OSPO: Object-Centric Self-Improving Preference Optimization for Text-to-Image Generation

TL;DR

Object-centric Self-improving Preference Optimization (OSPO), a self-improving framework designed to enhance object-level text-image alignment, and a new approach that leverages attention-based object masks together with an object-weighted SimPO loss to enhance object-specific fidelity are introduced.

Abstract

Recent advances in Multimodal Large Language Models (MLLMs) have enabled unified multimodal understanding and generation. However, they still struggle with fine-grained text-image alignment, often failing to faithfully depict objects with correct attributes such as color, shape, and spatial relations. To mitigate this issue, previous studies have explored preference optimization methods such as DPO and GRPO, but these approaches incur substantial computational cost, both in constructing preference data and in performing optimization. This has motivated self-improving preference optimization approaches, in which the MLLM autonomously generates its own training data, self-estimates preference feedback, and self-optimizes using the resulting self-constructed preference pairs. However, existing self-improving methods still overlook fine-grained, object-level semantics, allowing object hallucination to persist. To tackle this problem, we propose Object-centric Self-improving Preference Optimization (OSPO), a self-improving framework designed to enhance object-level text-image alignment. OSPO explicitly constructs object-centric preference data without relying on any external data and external models.

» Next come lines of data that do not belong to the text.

(** [editButton] click listener, up to the [await] inside [callGemini]. *)
Definition editButton_click_until_await (api : Api) : M (option Suspended) :=
  s <- get_session ;;
  match imageBase64 s, imageMimeType s with
  | Some ((_ :: _) as base64Data), Some ((_ :: _) as mimeType) =>
      d <- get_dom ;;
      let prompt := promptInput_value d in
      if negb (truthy (Some (trim prompt))) then
        alert msg_no_prompt ;; ret None
      else callGemini_until_await api prompt base64Data mimeType
  | _, _ => alert msg_no_image ;; ret None
  end.

(** The listener when the reply is the next thing that happens to the
    page. *)
Definition editButton_click (api : Api) : M unit :=
  started <- editButton_click_until_await api ;;
  resume started.

(** [downloadButton] click listener.  The link is the last child appended
    to the body when it is removed again. *)
Definition downloadButton_click : M unit :=
  s <- get_session ;;
  match editedImageSrc s with
  | Some ((_ :: _) as url) =>
      let a := mkAnchor url (js "imagen-editada.png") in
      d <- get_dom ;;
      set_body_appended (body_appended d ++ [a]) ;;
      emit (AnchorClick a) ;;
      d' <- get_dom ;;
      set_body_appended (removelast (body_appended d'))
  | _ => alert msg_no_result
  end.

(** ** Sessions in which nothing overlaps

    Each user action is followed to its end before the next one: a
    selection to the end of the file read, a submission to the end of
    [callGemini], the reply being the next thing that happens. *)

Inductive Action :=
| SelectImage (file : option File)
| TypePrompt (value : jsstring)
| ChooseExample (selectedValue : jsstring)
| ClickEdit (api : Api)
| ClickDownload.

Definition perform (a : Action) (w : World) : World :=
  match a with
  | SelectImage file => select_image file w
  | TypePrompt value => run_task (set_promptInput_value value) w
  | ChooseExample selectedValue => run_task (promptExamples_change selectedValue) w
  | ClickEdit api => run_task (editButton_click api) w
  | ClickDownload => run_task downloadButton_click w
  end.

(** ** The page as the event loop runs it

    A file read and a request take time: the page keeps the reads that
    have been started and the calls of [callGemini] that wait for their
    reply, and any other event may come before they settle.  Replies may
    arrive in any order. *)

Record Page := mkPage {
  world : World;
  reading : list (FileReader * File);
  awaiting : list Suspended
}.

Inductive Event :=
| FileChosen (file : option File)
| ReadSettles (i : nat)
| PromptTyped (value : jsstring)
| ExampleChosen (selectedValue : jsstring)
| EditClicked (api : Api)
| ReplyArrives (i : nat)
| DownloadClicked.

Definition remove_nth {A : Type} (i : nat) (l : list A) : list A :=
  firstn i l ++ skipn (S i) l.

Definition uncaught (e : Exn) (w : World) : World :=
  mkWorld (session w) (dom w) (effects w ++ [Uncaught e]).

Definition step (ev : Event) (p : Page) : Page :=
  match ev with
  | FileChosen file =>
      match imageUpload_change file (world p) with
      | (Normal (Some started), w') =>
          mkPage w' (reading p ++ [started]) (awaiting p)
      | (Normal None, w') => mkPage w' (reading p) (awaiting p)
      | (Throw e, w') => mkPage (uncaught e w') (reading p) (awaiting p)
      end
  | ReadSettles i =>
      match nth_error (reading p) i with
      | Some (reader, f) =>
          mkPage (run_task (reader_settle reader f) (world p))
                 (remove_nth i (reading p)) (awaiting p)
      | None => p
      end
  | PromptTyped value =>
      mkPage (run_task (set_promptInput_value value) (world p))
             (reading p) (awaiting p)
  | ExampleChosen selectedValue =>
      mkPage (run_task (promptExamples_change selectedValue) (world p))
             (reading p) (awaiting p)
  | EditClicked api =>
      match editButton_click_until_await api (world p) with
      | (Normal (Some s), w') => mkPage w' (reading p) (awaiting p ++ [s])
      | (Normal None, w') => mkPage w' (reading p) (awaiting p)
      | (Throw e, w') => mkPage (uncaught e w') (reading p) (awaiting p)
      end
  | ReplyArrives i =>
      match nth_error (awaiting p) i with
      | Some s =>
          mkPage (run_task (callGemini_from_await s) (world p))
                 (reading p) (remove_nth i (awaiting p))
      | None => p
      end
  | DownloadClicked =>
      mkPage (run_task downloadButton_click (world p)) (reading p) (awaiting p)
  end.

We also introduce a new approach that leverages attention-based object masks together with an object-weighted SimPO loss to enhance object-specific fidelity. Extensive experiments on three compositional image generation benchmarks demonstrate that OSPO significantly improves fine-grained alignment and reduces object hallucination, outperforming prior self-improving methods and even specialized diffusion-based text-to-image models.

Paper Structure

This paper contains 38 sections, 2 equations, 6 figures, 4 tables.

Figures (6)

  • Figure 1: Examples and category distribution of (Left) preference-null and (Right) preference-false image pairs.
  • Figure 2: Overview of OSPO framework: (Stage 1) The MLLM generates a set of base text prompts. (Stage 2) For each base prompt, the model generates multiple perturbed variants using three strategies (Replace, Swap, and Drop) and each original–perturbed pair is jointly densified. Each pair of original and perturbed prompt is pairwise densified by the MLLM. (Stage 3) The MLLM generates candidate preferred and non-preferred images from each densified prompt pair. (Stage 4) The model constructs atomic decompositional VQA questions and evaluates each candidate image’s prompt fidelity using the Self-VQA alignment score S, filtering out noisy supervision and selecting a single final image pair. (Stage 5) The MLLM is fine-tuned using preference optimization with the proposed Object-weighted SimPO loss together with SFT losses.
  • Figure 3: Qualitative examples from Janus-Pro-7B + OSPO on T2I-CompBench++, GenEval, and DPGBench prompts.
  • Figure 4: Category-wise comparison of preference-null image pairs between the (Left) Best-of-N baseline and (Right) our OSPO strategy. Lower is better.
  • Figure 5: (Left) Effect of sample size on T2I-Compbench++ (attribute) and GenEval (overall) scores. (Right) Effect of candidate image pair size on T2I-Compbench++ (attribute) and GenEval (overall) scores. Higher is better for all benchmarks.